## Problem description
Using the listing below, keep only the lines with the word "units" and copy them.

________________________

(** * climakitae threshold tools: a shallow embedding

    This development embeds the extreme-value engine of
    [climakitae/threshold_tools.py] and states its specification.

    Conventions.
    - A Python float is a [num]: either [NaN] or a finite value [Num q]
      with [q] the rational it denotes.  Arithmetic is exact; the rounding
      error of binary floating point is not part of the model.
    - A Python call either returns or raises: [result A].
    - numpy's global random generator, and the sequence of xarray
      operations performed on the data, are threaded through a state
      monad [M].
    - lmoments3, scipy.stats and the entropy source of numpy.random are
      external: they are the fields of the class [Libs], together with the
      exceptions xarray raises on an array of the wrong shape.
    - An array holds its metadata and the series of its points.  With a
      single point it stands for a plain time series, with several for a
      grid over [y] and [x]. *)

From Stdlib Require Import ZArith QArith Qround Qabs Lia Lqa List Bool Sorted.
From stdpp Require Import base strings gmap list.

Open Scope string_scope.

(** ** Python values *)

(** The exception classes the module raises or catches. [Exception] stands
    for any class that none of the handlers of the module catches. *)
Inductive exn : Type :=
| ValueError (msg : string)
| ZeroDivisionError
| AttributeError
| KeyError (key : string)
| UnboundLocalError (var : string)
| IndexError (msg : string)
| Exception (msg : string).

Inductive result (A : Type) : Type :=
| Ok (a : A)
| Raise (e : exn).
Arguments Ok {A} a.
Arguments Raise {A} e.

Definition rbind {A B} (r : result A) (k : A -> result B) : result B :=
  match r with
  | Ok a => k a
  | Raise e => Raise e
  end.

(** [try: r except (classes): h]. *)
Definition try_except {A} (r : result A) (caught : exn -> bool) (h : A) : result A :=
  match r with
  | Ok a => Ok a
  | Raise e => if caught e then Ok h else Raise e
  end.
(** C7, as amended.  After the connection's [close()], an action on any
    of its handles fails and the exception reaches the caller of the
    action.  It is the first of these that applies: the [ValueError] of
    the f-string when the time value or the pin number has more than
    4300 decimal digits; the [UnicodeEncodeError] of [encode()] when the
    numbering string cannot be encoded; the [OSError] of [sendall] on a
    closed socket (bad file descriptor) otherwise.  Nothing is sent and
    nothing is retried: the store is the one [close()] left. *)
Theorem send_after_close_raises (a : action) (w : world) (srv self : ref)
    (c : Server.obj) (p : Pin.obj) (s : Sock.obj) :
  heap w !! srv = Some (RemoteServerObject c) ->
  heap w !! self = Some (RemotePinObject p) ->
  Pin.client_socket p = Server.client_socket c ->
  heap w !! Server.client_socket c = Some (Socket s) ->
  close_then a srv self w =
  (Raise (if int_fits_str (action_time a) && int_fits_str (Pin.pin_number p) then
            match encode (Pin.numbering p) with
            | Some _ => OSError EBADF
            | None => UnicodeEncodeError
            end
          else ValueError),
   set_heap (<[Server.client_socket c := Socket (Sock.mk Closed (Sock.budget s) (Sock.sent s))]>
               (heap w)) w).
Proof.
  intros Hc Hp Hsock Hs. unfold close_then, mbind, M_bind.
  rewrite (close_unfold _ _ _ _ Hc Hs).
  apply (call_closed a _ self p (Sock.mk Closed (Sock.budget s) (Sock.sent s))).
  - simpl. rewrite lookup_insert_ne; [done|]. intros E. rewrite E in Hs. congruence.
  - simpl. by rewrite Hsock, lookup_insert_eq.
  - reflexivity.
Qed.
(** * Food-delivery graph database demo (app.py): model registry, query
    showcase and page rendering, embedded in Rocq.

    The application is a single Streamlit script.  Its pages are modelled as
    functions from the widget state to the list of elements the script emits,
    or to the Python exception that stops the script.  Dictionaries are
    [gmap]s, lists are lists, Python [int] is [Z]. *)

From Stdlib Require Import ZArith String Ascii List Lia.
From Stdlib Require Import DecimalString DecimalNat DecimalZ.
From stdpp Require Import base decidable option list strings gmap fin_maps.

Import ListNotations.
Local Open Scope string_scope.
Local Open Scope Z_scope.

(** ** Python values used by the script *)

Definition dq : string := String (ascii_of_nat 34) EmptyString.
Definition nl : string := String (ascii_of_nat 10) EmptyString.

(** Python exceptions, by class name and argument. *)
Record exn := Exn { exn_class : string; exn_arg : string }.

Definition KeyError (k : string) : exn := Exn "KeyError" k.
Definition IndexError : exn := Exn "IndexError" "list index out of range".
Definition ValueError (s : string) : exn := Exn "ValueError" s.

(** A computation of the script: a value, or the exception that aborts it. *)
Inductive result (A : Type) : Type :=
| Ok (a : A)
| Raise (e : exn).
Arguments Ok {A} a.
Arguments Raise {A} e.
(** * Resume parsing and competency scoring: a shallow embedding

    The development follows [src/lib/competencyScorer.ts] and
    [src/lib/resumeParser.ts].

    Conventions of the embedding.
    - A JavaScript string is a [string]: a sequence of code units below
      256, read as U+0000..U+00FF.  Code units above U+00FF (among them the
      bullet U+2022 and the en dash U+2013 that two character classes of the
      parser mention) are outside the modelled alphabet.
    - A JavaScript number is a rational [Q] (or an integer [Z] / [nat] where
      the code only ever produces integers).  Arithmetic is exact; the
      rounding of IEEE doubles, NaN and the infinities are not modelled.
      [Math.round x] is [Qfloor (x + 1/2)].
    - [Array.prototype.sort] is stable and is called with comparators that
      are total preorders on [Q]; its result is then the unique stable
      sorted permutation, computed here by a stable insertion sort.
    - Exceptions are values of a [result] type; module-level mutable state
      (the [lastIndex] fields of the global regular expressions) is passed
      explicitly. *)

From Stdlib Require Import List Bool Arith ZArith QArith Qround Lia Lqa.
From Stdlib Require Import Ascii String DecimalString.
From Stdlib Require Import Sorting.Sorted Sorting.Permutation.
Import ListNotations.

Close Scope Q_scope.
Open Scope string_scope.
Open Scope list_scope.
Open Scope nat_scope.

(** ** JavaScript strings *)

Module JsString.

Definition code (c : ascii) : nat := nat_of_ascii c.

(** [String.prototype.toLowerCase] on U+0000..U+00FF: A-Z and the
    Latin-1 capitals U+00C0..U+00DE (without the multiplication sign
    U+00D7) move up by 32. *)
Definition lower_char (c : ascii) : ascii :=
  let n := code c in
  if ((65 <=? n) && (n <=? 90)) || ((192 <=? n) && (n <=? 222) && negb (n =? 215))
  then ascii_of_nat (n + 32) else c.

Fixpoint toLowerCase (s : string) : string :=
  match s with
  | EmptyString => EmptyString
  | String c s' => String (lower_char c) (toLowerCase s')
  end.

________________________

## Output for this task
    - A JavaScript string is a [string]: a sequence of code units below
      256, read as U+0000..U+00FF.  Code units above U+00FF (among them the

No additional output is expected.